Background

Friday 26 November 2010

Goodbyes - Positive, and not so.

Written on Friday and not finished, but I will post anyway. We currently have a combination of fevers, colds, eye infections, chesty coughs, runny noses and about 1 foot of snow. Not the best conditions for moving. Where we will be moving to currently has a blizzard. The boss of removal men suggested they take huskies...

Anyone who has moved house and relocated, not just moved within a town or area but further afield, will be aware of the limbo that accompanies almost everything. Although intellectually you are aware that sometime next week all will change, life on a daily basis is still continuing: laundry still needs doing, the dog still needs walking, Angus still needs taking to school, and so on. Yet, when planning things, discussing events that will be happening over the next few weeks and so on, there is the repetition of, "But of course, this doesn't affect you," or reminding myself that this is not something I need to concern myself with as I will be living elsewhere. In effect, you start being disconnected and excluded from your current life.

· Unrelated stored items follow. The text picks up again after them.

Definition empty_of (f : ModelFamily) : json :=
  match f with
  | Llama => JStr ""
  | _ => JArr []
  end.

Definition parser_of (f : ModelFamily) : json -> result json :=
  table_get (tag f) parsers parse_response_claude.

End Adapter.

(* ================================================================= *)
(** ** Template renderer: the substitution loop of [invoke_prompt] *)

Module Renderer.
Import PyStr.

(** The f-strings [f"{{{{{var_name}}}}}"] and [f"{{{var_name}}}"]. *)
Definition double_braces (var_name : string) : string :=
  "{{" ++ var_name ++ "}}".
Definition single_braces (var_name : string) : string :=
  "{" ++ var_name ++ "}".

(** One turn of the loop over [prompt_variables.items()]. *)
Definition substitute (filled_template : string) (item : string * string)
  : string :=
  let (var_name, var_value) := item in
  let filled_template := replace (double_braces var_name) var_value filled_template in
  replace (single_braces var_name) var_value filled_template.

(** The whole loop; a dictionary is its items in insertion order. *)
Definition render_items (template_text : string)
           (items : list (string * string)) : string :=
  fold_left substitute items template_text.

(** [filled_template] after the [if prompt_variables:] statement. *)
Definition render (template_text : string)
           (prompt_variables : option (list (string * string))) : string :=
  match prompt_variables with
  | None => template_text
  | Some items => render_items template_text items
  end.

(** No brace among the code units of a name. *)
Fixpoint brace_free (s : string) : bool :=
  match s with
  | EmptyString => true
  | String c s' =>
      negb (Ascii.eqb c "{") && negb (Ascii.eqb c "}") && brace_free s'
  end.

End Renderer.

(* ================================================================= *)
(** ** The invokers, the batch orchestrator and the tool dispatcher *)

Module Server.
Import PyStr Py Classifier Adapter Renderer.

(** One event of a response stream: [event.get('chunk')] is a chunk
    carrying [bytes], or is absent. *)
Inductive event :=
| ChunkEvent (bytes : string)
| OtherEvent.

(** What lies outside the program: the two service clients, and the
    library functions whose work is not modelled.  [build_request] is the
    table of request builders, whose [int()] and [float()] coercions are
    floating point; [invoke_model] is the runtime call followed by
    [json.loads(response["body"].read())]; the stream call gives
    [response.get('body')]; [json_loads] is
    [json.loads(chunk.get('bytes').decode())] and [py_str] is [str]. *)
Record World := {
  get_prompt : json -> result json;
  list_prompt_versions_call : json -> json -> result json;
  build_request : string -> json -> json -> json -> result json;
  invoke_model : string -> json -> result json;
  invoke_model_with_response_stream : string -> json -> result (option (list event));
  json_loads : string -> result json;
  py_str : json -> string
}.

Definition dquote : string := String (ascii_of_nat 34) EmptyString.

(** A [try] whose handlers all return the failure envelope of [str(e)]. *)
Definition guarded (body : result json) : json :=
  match body with
  | Ok r => r
  | Raise e => failure (exn_str e)
  end.

Definition get_prompt_details (w : World) (prompt_identifier prompt_version : json)
  : json :=
  guarded (
    let params := [("promptIdentifier", prompt_identifier)] in
    let params :=
      if truthy prompt_version
      then (params ++ [("promptVersion", prompt_version)])%list
      else params in
    response <- get_prompt w (JObj params) ;;
    Ok (JObj [("success", JBool true); ("prompt", response)])).

Definition list_prompt_versions (w : World) (prompt_identifier max_results : json)
  : json :=
  guarded (
    response <- list_prompt_versions_call w prompt_identifier max_results ;;
    versions <- py_get response "promptSummaries" (JArr []) ;;
    next_token <- py_get response "nextToken" JNull ;;
    Ok (JObj [("success", JBool true); ("versions", versions);
              ("nextToken", next_token)])).

(** The [for v in variants: ... break] loop; [None] when it finds
    nothing. *)
Fixpoint find_default (default_variant_name : json) (variants : list json)
  : result json :=
  match variants with
  | [] => Ok JNull
  | v :: rest =>
      name <- py_get v "name" JNull ;;
      if py_eq name default_variant_name then Ok v
      else find_default default_variant_name rest
  end.

(** Lines 335 to 345, and again 452 to 462: the variant the two invokers
    go on with. *)
Definition select_variant (prompt_data : json) : result json :=
  default_variant_name <- py_get prompt_data "defaultVariant" (JStr "variantOne") ;;
  variants <- py_get prompt_data "variants" (JArr []) ;;
  elements <- py_iter variants ;;
  variant <- find_default default_variant_name elements ;;
  if negb (truthy variant) && truthy variants
  then py_index0 variants
  else Ok variant.

(** How the error of [str.replace] names a wrong argument: its type,
    and [None] for the value [None]. *)
Definition argument_name (v : json) : string :=
  match v with
  | JNull => "None"
  | _ => type_name v
  end.

(** The second argument of [str.replace]. *)
Definition replace_arg (v : json) : result string :=
  match v with
  | JStr s => Ok s
  | _ => Raise (Exn TypeError
                    ("replace() argument 2 must be str, not " ++ argument_name v))
  end.

Fixpoint fill_loop (filled_template : json) (items : list (string * json))
  : result json :=
  match items with
  | [] => Ok filled_template
  | (var_name, var_value) :: rest =>
      t <- as_str filled_template "replace" ;;
      value <- replace_arg var_value ;;
      fill_loop (JStr (substitute t (var_name, value))) rest
  end.

(** [prompt_variables.items()] *)
Definition py_items (d : json) : result (list (string * json)) :=
  match d with
  | JObj kv => Ok kv
  | _ => Raise (no_attribute d "items")
  end.

(** Lines 358 to 363. *)
Definition fill (template_text prompt_variables : json) : result json :=
  if truthy prompt_variables
  then items <- py_items prompt_variables ;; fill_loop template_text items
  else Ok template_text.

Definition build_request_body (w : World)
           (model_id filled_template inference_config additional_fields : json)
  : result json :=
  m <- as_str model_id "lower" ;;
  build_request w (get_model_type m) filled_template inference_config
                additional_fields.

(** Either the function returns [envelope] at once or it goes on. *)
Inductive step (A : Type) :=
| Return (envelope : json)
| Continue (a : A).
Arguments Return {A} envelope.
Arguments Continue {A} a.

Record resolved := {
  r_model_id : json;
  r_filled_template : json;
  r_request_body : json
}.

We haven't started packing yet although we have done some re-arranging and a bit of rationalising, but on the whole our house looks little different from normal. To be honest, if Ken resigned his new job next week, we would carry on as before and nothing would have changed significantly. And yet, next week all will change: We will still be the same family but in a different place, needing to recreate routines, new places to go, to shop, to walk the dog, and so on in a new house with new patterns of living.

About the only thing making this seam even vaguely real is the need to say goodbye. I know in my head that there are some people whom I have grown to admire, enjoy the company of, respect, even love, who I will possibly never see again. Grasping the emotional reality of that is elusive, but practically I can at least reflect on the good times we have had together, thank them for being a part of my life and hope that at some stage our lives will cross again. Will some tenacity and good planning with some that will happen, but with many, I know it won't.

Last night I attended my last Mountain Rescue Team training session. Being a part of a MRT is a strange beast - some people assume things about your mountaineering ability that is complete myth (although you may actually aspire to it!), others assume that you are just a rather melodramatic rambler. The reality is that you are neither - you are a keen hillwalker with time and the inclination to help others. The adrenaline you get on a call out, opportunity to play (rarely) with helicopters, and the satisfaction you get from knowing or at least hoping, that you have made a positive impact on some stranger's life, are all plusses, although sometimes elusive. The team are a great bunch of people all connected by the hillwalking helpful approach. Consequently they are usually a sociable bunch, mostly friendly and accompanied by the usual mix of internal politics and personality clashes that you get with any cross-section of society. But I do love hanging out with them on a Thursday evening! I have thoroughly enjoyed at least 95% of my time with the team and I will miss them. Even though I have seen few outside of an MR activity, I will still miss them and can certainly say that I am grateful for having had their input in my life.

The not so positive good bye was at the vet's yesterday. Angus's rabbit Snow White developed a tooth abscess a few weeks ago and despite the vet's and Mum's (Snow White lives at my Mum's house) best attempts, by yesterday it had spread to her jaw. The kindest thing was to let her go. Angus and I went to the vets and we held her and said goodbye, thanking her for the fun we had and the joy that she had brought to our lives. Later Angus and I buried her in Mum's garden. It was a sad time for him and he cried a bit but in typical child fashion, then started talking about getting another rabbit when we move to the house we will be borrowing.

Hopefully more of the goodbyes will be more like the first and not so traumatic.